Su posizioni vicine al gruppo dei “gialli”, ma non inseriti nella rete e nel discorso dei parlamentari, troviamo colorati di verde il gruppo eterogeneo degli influencer di Twitter: gli anonimi Baro e Segnali di Ripresa, il CEO di Weber Shandwick Furio Garbagnati, l’attore Luca Bizzarri e il già citato Mazzetta.
Da tutt’altra parte del grafico perchè slegati dalla rete, ma sempre presumibilmente simpatizzanti della legalizzazione, la scrittrice Nadia Terranova e il giornalista Filippo Facci.

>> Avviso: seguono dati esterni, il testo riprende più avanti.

(* ===== verification/MessageTypes.v ===== *)
(** * Message types ([src/src/utils/messageTypes.ts])

    The type of a message, chosen from the extension of a file name when it is
    sent, travels as a number in the metadata of every chunk; the receiver turns
    it back into an extension, a MIME type and a category. *)

From Stdlib Require Import String.
From S2P Require Import Prelude Bytes.
Local Open Scope Z_scope.
Local Open Scope list_scope.

(** A name is a JavaScript string, the list of its code points. *)
Definition name_of (s : string) : list Z := u8 <$> text s.

Inductive MessageType :=
  | Text | ImagePNG | ImageJPEG | ImageJPG | ImageGIF | ImageBMP | ImageTIFF | ImageSVG | ImageWEBP
  | ImageHEIC | DocumentPDF | DocumentDOC | DocumentDOCX | DocumentXLS | DocumentXLSX | DocumentPPT
  | DocumentPPTX | DocumentTXT | DocumentRTF | DocumentODT | AudioMP3 | AudioWAV | AudioAAC
  | AudioFLAC | AudioOGG | AudioM4A | VideoMP4 | VideoAVI | VideoMKV | VideoMOV | VideoWMV
  | VideoFLV | VideoWEBM | CompressedZIP | CompressedRAR | Compressed7Z | CompressedTAR
  | CompressedGZ | CodeHTML | CodeCSS | CodeJS | CodeJSX | CodeTS | CodeTSX | CodeJSON | CodeXML
  | CodePY | CodeJAVA | CodeC | CodeCPP | CodeCS | CodeRB | CodePHP | CodeSQL | EbookEPUB
  | EbookMOBI | EbookAZW | FontTTF | FontOTF | ImageICO | ExecutableEXE | ExecutableDMG
  | ExecutableAPK | Unknown.
#[export] Instance MessageType_eq_dec : EqDecision MessageType.
Proof. solve_decision. Defined.

Definition all_types : list MessageType :=
  [Text; ImagePNG; ImageJPEG; ImageJPG; ImageGIF; ImageBMP; ImageTIFF; ImageSVG; ImageWEBP;
   ImageHEIC; DocumentPDF; DocumentDOC; DocumentDOCX; DocumentXLS; DocumentXLSX; DocumentPPT;
   DocumentPPTX; DocumentTXT; DocumentRTF; DocumentODT; AudioMP3; AudioWAV; AudioAAC; AudioFLAC;
   AudioOGG; AudioM4A; VideoMP4; VideoAVI; VideoMKV; VideoMOV; VideoWMV; VideoFLV; VideoWEBM;
   CompressedZIP; CompressedRAR; Compressed7Z; CompressedTAR; CompressedGZ; CodeHTML; CodeCSS;
   CodeJS; CodeJSX; CodeTS; CodeTSX; CodeJSON; CodeXML; CodePY; CodeJAVA; CodeC; CodeCPP; CodeCS;
   CodeRB; CodePHP; CodeSQL; EbookEPUB; EbookMOBI; EbookAZW; FontTTF; FontOTF; ImageICO;
   ExecutableEXE; ExecutableDMG; ExecutableAPK; Unknown].

(** The value of the constant: its position. *)
Fixpoint position (t : MessageType) (l : list MessageType) (n : Z) : Z :=
  match l with
  | [] => 0
  | x :: l' => if decide (x = t) then n else position t l' (n + 1)
  end.
Definition code (t : MessageType) : Z := position t all_types 1.
(** The constant a number equals in a [switch]. *)
Definition type_of (n : Z) : option MessageType := List.find (fun t => code t =? n) all_types.

(** The object literal of [getMessageType]. *)
Definition extensionToMessageType : list (string * MessageType) :=
  [("png", ImagePNG); ("jpeg", ImageJPEG); ("jpg", ImageJPG); ("gif", ImageGIF); ("bmp", ImageBMP);
   ("tiff", ImageTIFF); ("svg", ImageSVG); ("webp", ImageWEBP); ("heic", ImageHEIC);
   ("pdf", DocumentPDF); ("doc", DocumentDOC); ("docx", DocumentDOCX); ("xls", DocumentXLS);
   ("xlsx", DocumentXLSX); ("ppt", DocumentPPT); ("pptx", DocumentPPTX); ("txt", DocumentTXT);
   ("rtf", DocumentRTF); ("odt", DocumentODT); ("mp3", AudioMP3); ("wav", AudioWAV);
   ("aac", AudioAAC); ("flac", AudioFLAC); ("ogg", AudioOGG); ("m4a", AudioM4A); ("mp4", VideoMP4);
   ("avi", VideoAVI); ("mkv", VideoMKV); ("mov", VideoMOV); ("wmv", VideoWMV); ("flv", VideoFLV);
   ("webm", VideoWEBM); ("zip", CompressedZIP); ("rar", CompressedRAR); ("7z", Compressed7Z);
   ("tar", CompressedTAR); ("gz", CompressedGZ); ("html", CodeHTML); ("css", CodeCSS);
   ("js", CodeJS); ("ts", CodeTS); ("jsx", CodeJSX); ("tsx", CodeTSX); ("json", CodeJSON);
   ("xml", CodeXML); ("py", CodePY); ("java", CodeJAVA); ("c", CodeC); ("cpp", CodeCPP);
   ("cs", CodeCS); ("rb", CodeRB); ("php", CodePHP); ("sql", CodeSQL); ("epub", EbookEPUB);
   ("mobi", EbookMOBI); ("azw", EbookAZW); ("ttf", FontTTF); ("otf", FontOTF); ("ico", ImageICO);
   ("exe", ExecutableEXE); ("dmg", ExecutableDMG); ("apk", ExecutableAPK)]%string.

(** [toLowerCase] as far as the keys of the table can tell: besides the capital
    letters only the Kelvin sign becomes one ASCII letter. *)
Definition toLowerCase (c : Z) : Z :=
  if (65 <=? c) && (c <=? 90) then c + 32 else if c =? 0x212a then 0x6b else c.

(** [name.split(".").pop()] *)
Definition last_part (name : list Z) : list Z :=
  foldl (fun part c => if c =? 46 then [] else part ++ [c]) [] name.

(** What [extensionToMessageType[extension] ?? MessageType.Unknown] gives: one of
    the numbers, or a value inherited from [Object.prototype]. *)
Inductive LookedUp := number (n : Z) | inherited.

(** The names of [Object.prototype] without a capital letter. *)
Definition prototype_names : list (list Z) := [name_of "constructor"; name_of "__proto__"].

Definition lookup_extension (extension : list Z) : LookedUp :=
  match List.find (fun e => bool_decide (name_of e.1 = extension)) extensionToMessageType with
  | Some e => number (code e.2)
  | None => if bool_decide (extension ∈ prototype_names) then inherited else number (code Unknown)
  end.

(** [data]: a string, or a file with its name. *)
Definition getMessageType (data : list Z + list Z) : LookedUp :=
  match data with
  | inl _ => number (code Text)
  | inr name => lookup_extension (toLowerCase <$> last_part name)
  end.

Definition getFileExtension (messageType : Z) : string :=
  match type_of messageType with
  | Some ImagePNG => "png"
  | Some ImageJPEG => "jpeg"
  | Some ImageJPG => "jpg"
  | Some ImageGIF => "gif"
  | Some ImageBMP => "bmp"
  | Some ImageTIFF => "tiff"
  | Some ImageSVG => "svg"
  | Some ImageWEBP => "webp"
  | Some ImageHEIC => "heic"
  | Some DocumentPDF => "pdf"
  | Some DocumentDOC => "doc"
  | Some DocumentDOCX => "docx"
  | Some DocumentXLS => "xls"
  | Some DocumentXLSX => "xlsx"
  | Some DocumentPPT => "ppt"
  | Some DocumentPPTX => "pptx"
  | Some DocumentTXT => "txt"
  | Some DocumentRTF => "rtf"
  | Some DocumentODT => "odt"
  | Some AudioMP3 => "mp3"
  | Some AudioWAV => "wav"
  | Some AudioAAC => "aac"
  | Some AudioFLAC => "flac"
  | Some AudioOGG => "ogg"
  | Some AudioM4A => "m4a"
  | Some VideoMP4 => "mp4"
  | Some VideoAVI => "avi"
  | Some VideoMKV => "mkv"
  | Some VideoMOV => "mov"
  | Some VideoWMV => "wmv"
  | Some VideoFLV => "flv"
  | Some VideoWEBM => "webm"
  | Some CompressedZIP => "zip"
  | Some CompressedRAR => "rar"
  | Some Compressed7Z => "7z"
  | Some CompressedTAR => "tar"
  | Some CompressedGZ => "gz"
  | Some CodeHTML => "html"
  | Some CodeCSS => "css"
  | Some CodeJS => "js"
  | Some CodeTS => "ts"
  | Some CodeJSX => "jsx"
  | Some CodeTSX => "tsx"
  | Some CodeJSON => "json"
  | Some CodeXML => "xml"
  | Some CodePY => "py"
  | Some CodeJAVA => "java"
  | Some CodeC => "c"
  | Some CodeCPP => "cpp"
  | Some CodeCS => "cs"
  | Some CodeRB => "rb"
  | Some CodePHP => "php"
  | Some CodeSQL => "sql"
  | Some EbookEPUB => "epub"
  | Some EbookMOBI => "mobi"
  | Some EbookAZW => "azw"
  | Some FontTTF => "ttf"
  | Some FontOTF => "otf"
  | Some ImageICO => "ico"
  | Some ExecutableEXE => "exe"
  | Some ExecutableDMG => "dmg"
  | Some ExecutableAPK => "apk"
  | _ => ""
  end%string.

Definition getMimeType (messageType : Z) : string :=
  match type_of messageType with
  | Some Text => "text/plain"
  | Some ImagePNG => "image/png"
  | Some ImageJPEG => "image/jpeg"
  | Some ImageJPG => "image/jpeg"
  | Some ImageGIF => "image/gif"
  | Some ImageBMP => "image/bmp"
  | Some ImageTIFF => "image/tiff"
  | Some ImageSVG => "image/svg+xml"
  | Some ImageWEBP => "image/webp"
  | Some ImageHEIC => "image/heic"
  | Some ImageICO => "image/vnd.microsoft.icon"
  | Some DocumentPDF => "application/pdf"
  | Some DocumentDOC => "application/msword"
  | Some DocumentDOCX => "application/vnd.openxmlformats-officedocument.wordprocessingml.document"
  | Some DocumentXLS => "application/vnd.ms-excel"
  | Some DocumentXLSX => "application/vnd.openxmlformats-officedocument.spreadsheetml.sheet"
  | Some DocumentPPT => "application/vnd.ms-powerpoint"
  | Some DocumentPPTX => "application/vnd.openxmlformats-officedocument.presentationml.presentation"
  | Some DocumentTXT => "text/plain"
  | Some DocumentRTF => "application/rtf"
  | Some DocumentODT => "application/vnd.oasis.opendocument.text"
  | Some AudioMP3 => "audio/mpeg"
  | Some AudioWAV => "audio/wav"
  | Some AudioAAC => "audio/aac"
  | Some AudioFLAC => "audio/flac"
  | Some AudioOGG => "audio/ogg"
  | Some AudioM4A => "audio/mp4"
  | Some VideoMP4 => "video/mp4"
  | Some VideoAVI => "video/x-msvideo"
  | Some VideoMKV => "video/x-matroska"
  | Some VideoMOV => "video/quicktime"
  | Some VideoWMV => "video/x-ms-wmv"
  | Some VideoFLV => "video/x-flv"
  | Some VideoWEBM => "video/webm"
  | Some CompressedZIP => "application/zip"
  | Some CompressedRAR => "application/vnd.rar"
  | Some Compressed7Z => "application/x-7z-compressed"
  | Some CompressedTAR => "application/x-tar"
  | Some CompressedGZ => "application/gzip"
  | Some CodeHTML => "text/html"
  | Some CodeCSS => "text/css"
  | Some CodeJS | Some CodeJSX => "application/javascript"
  | Some CodeTS | Some CodeTSX => "application/typescript"
  | Some CodeJSON => "application/json"
  | Some CodeXML => "application/xml"
  | Some CodePY => "text/x-python"
  | Some CodeJAVA => "text/x-java-source"
  | Some CodeC => "text/x-c"
  | Some CodeCPP => "text/x-c++"
  | Some CodeCS => "text/plain"
  | Some CodeRB => "text/x-ruby"
  | Some CodePHP => "application/x-httpd-php"
  | Some CodeSQL => "application/sql"
  | Some EbookEPUB => "application/epub+zip"
  | Some EbookMOBI => "application/x-mobipocket-ebook"
  | Some EbookAZW => "application/vnd.amazon.ebook"
  | Some FontTTF => "font/ttf"
  | Some FontOTF => "font/otf"
  | Some ExecutableEXE => "application/vnd.microsoft.portable-executable"
  | Some ExecutableDMG => "application/x-apple-diskimage"
  | Some ExecutableAPK => "application/vnd.android.package-archive"
  | _ => "application/octet-stream"
  end%string.

(** The categories are strings. *)
Definition getMessageCategory (messageType : Z) : string :=
  match type_of messageType with
  | Some Text => "Text"
  | Some ImagePNG | Some ImageJPEG | Some ImageJPG | Some ImageGIF | Some ImageBMP |
      Some ImageTIFF | Some ImageSVG | Some ImageWEBP | Some ImageHEIC | Some ImageICO => "Image"
  | Some DocumentPDF | Some DocumentDOC | Some DocumentDOCX | Some DocumentXLS |
      Some DocumentXLSX | Some DocumentPPT | Some DocumentPPTX | Some DocumentTXT |
      Some DocumentRTF | Some DocumentODT => "Document"
  | Some AudioMP3 | Some AudioWAV | Some AudioAAC | Some AudioFLAC | Some AudioOGG | Some AudioM4A => "Audio"
  | Some VideoMP4 | Some VideoAVI | Some VideoMKV | Some VideoMOV | Some VideoWMV |
      Some VideoFLV | Some VideoWEBM => "Video"
  | Some CompressedZIP | Some CompressedRAR | Some Compressed7Z | Some CompressedTAR |
      Some CompressedGZ => "Compressed"
  | Some CodeHTML | Some CodeCSS | Some CodeJS | Some CodeJSX | Some CodeTS | Some CodeTSX |
      Some CodeJSON | Some CodeXML | Some CodePY | Some CodeJAVA | Some CodeC | Some CodeCPP |
      Some CodeCS | Some CodeRB | Some CodePHP | Some CodeSQL => "Code"
  | Some EbookEPUB | Some EbookMOBI | Some EbookAZW => "Ebook"
  | Some FontTTF | Some FontOTF => "Font"
  | Some ExecutableEXE | Some ExecutableDMG | Some ExecutableAPK => "Executable"
  | _ => "Unknown"
  end%string.

(** ** Theorems *)

Lemma last_part_app stem ext : 46 ∉ ext -> last_part (stem ++ 46 :: ext) = ext.
Proof.
  intros Hn. unfold last_part. rewrite foldl_app. cbn.
  assert (forall acc, foldl (fun part c => if c =? 46 then [] else part ++ [c]) acc ext = acc ++ ext) as ->; [|done].
  induction ext as [|c ext IH]; intros acc; cbn; [by rewrite app_nil_r|].
  apply not_elem_of_cons in Hn as [Hc Hn]. rewrite (proj2 (Z.eqb_neq c 46)) by done.
  rewrite IH by done. by rewrite <- app_assoc.
Qed.

(** The tables agree with each other, type by type. *)
Definition tables_agree (t : MessageType) : bool :=
  bool_decide (t = Text) || bool_decide (t = Unknown) ||
  (bool_decide (46 ∉ name_of (getFileExtension (code t)))
   && match lookup_extension (name_of (getFileExtension (code t))) with
      | number n => n =? code t
      | inherited => false
      end
   && bool_decide (type_of (code t) = Some t) && (1 <=? code t) && (code t <=? 64)
   && negb (bool_decide (getMimeType (code t) = "application/octet-stream"%string))
   && negb (bool_decide (getMessageCategory (code t) = "Unknown"%string))).
Lemma all_tables_agree t : tables_agree t = true.
Proof. destruct t; vm_compute; reflexivity. Qed.

(** The type of a file survives the wire.  For every type a file can have, a name
    ending in the extension shown for the type, in capital or small letters, is
    given exactly that type when it is sent, and the type has a MIME type and a
    category of its own, not those of unknown files. *)
Theorem file_type_roundtrip t stem ext : t <> Text -> t <> Unknown ->
  toLowerCase <$> ext = name_of (getFileExtension (code t)) ->
  getMessageType (inr (stem ++ 46 :: ext)) = number (code t) /\
  type_of (code t) = Some t /\ 1 <= code t <= 64 /\
  getMimeType (code t) <> "application/octet-stream"%string /\
  getMessageCategory (code t) <> "Unknown"%string.
Proof.
  intros H1 H2 He. pose proof (all_tables_agree t) as Ht. unfold tables_agree in Ht.
  rewrite (bool_decide_eq_false_2 _ H1), (bool_decide_eq_false_2 _ H2) in Ht. cbn [orb] in Ht.
  rewrite !andb_true_iff, !negb_true_iff, !bool_decide_eq_true, !bool_decide_eq_false, !Z.leb_le in Ht.
  destruct Ht as ((((((Hdot & Hl) & Hty) & Ha) & Hb) & Hm) & Hc). split_and!; try done.
  assert (46 ∉ ext) as Hn.
  { intros Hin. apply Hdot. rewrite <- He. apply list_elem_of_fmap. by exists 46. }
  unfold getMessageType. rewrite last_part_app, He by done.
  destruct (lookup_extension _) as [n|]; [|done]. by apply Z.eqb_eq in Hl as ->.
Qed.

(** A file whose extension names a property of every object has no type: the
    lookup finds the property of [Object.prototype] instead of falling back to
    the unknown type. *)
Theorem constructor_file_has_no_type stem :
  getMessageType (inr (stem ++ name_of ".constructor"%string)) = inherited.
Proof.
  unfold getMessageType. change (name_of ".constructor"%string) with (46 :: name_of "constructor"%string).
  rewrite last_part_app; [done|]. by apply (bool_decide_unpack _).
Qed.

Anche in questo caso il gruppo più coeso e schierato contro il Ddl, riconoscibile in basso nel grafico dal colore blu, appartiene all’area cattolica: ne fanno parte l’anonimo antiabortista Fammi Nascere, Kattoliko Pensiero e lo scrittore e professore Alessandro D’Avenia.
Commentatori isolati ma molto più ritwittati contro la legalizzazione sono il Sindacato di Polizia COISP, che riprende l’attacco a Saviano e rincara con una battuta sulla scorta, e il Deputato di Forza Italia Annagrazia Calabria:

Concludiamo la nostra analisi con una word cloud degli hashtag più utilizzati, per permettere a chi fosse interessato di seguire il dibattito ed intervenire. Magari a partire dai politici.

cannabis word cloud

* I nodi della rete rappresentano gli utenti di Twitter che citano “cannabis”, “cannabislegale”, “marijuana” o il Sen. Della Vedova dal 14 al 28 febbraio e che abbiano ottenuto almeno 1 retweet.
La grandezza dei nodi riflette il numero di utenti che li ritwittano sul tema analizzato, il loro colore la community a cui appartengono.
I collegamenti tra i nodi rappresentano i retweet tra utenti, lo spessore dei collegamenti il numero di retweet tra i due utenti.
La visualizzazione interattiva permette lo zoom nelle aree del grafico e cliccando su un nodo si può vedere chi ha ritwittato e da chi è stato ritwittato.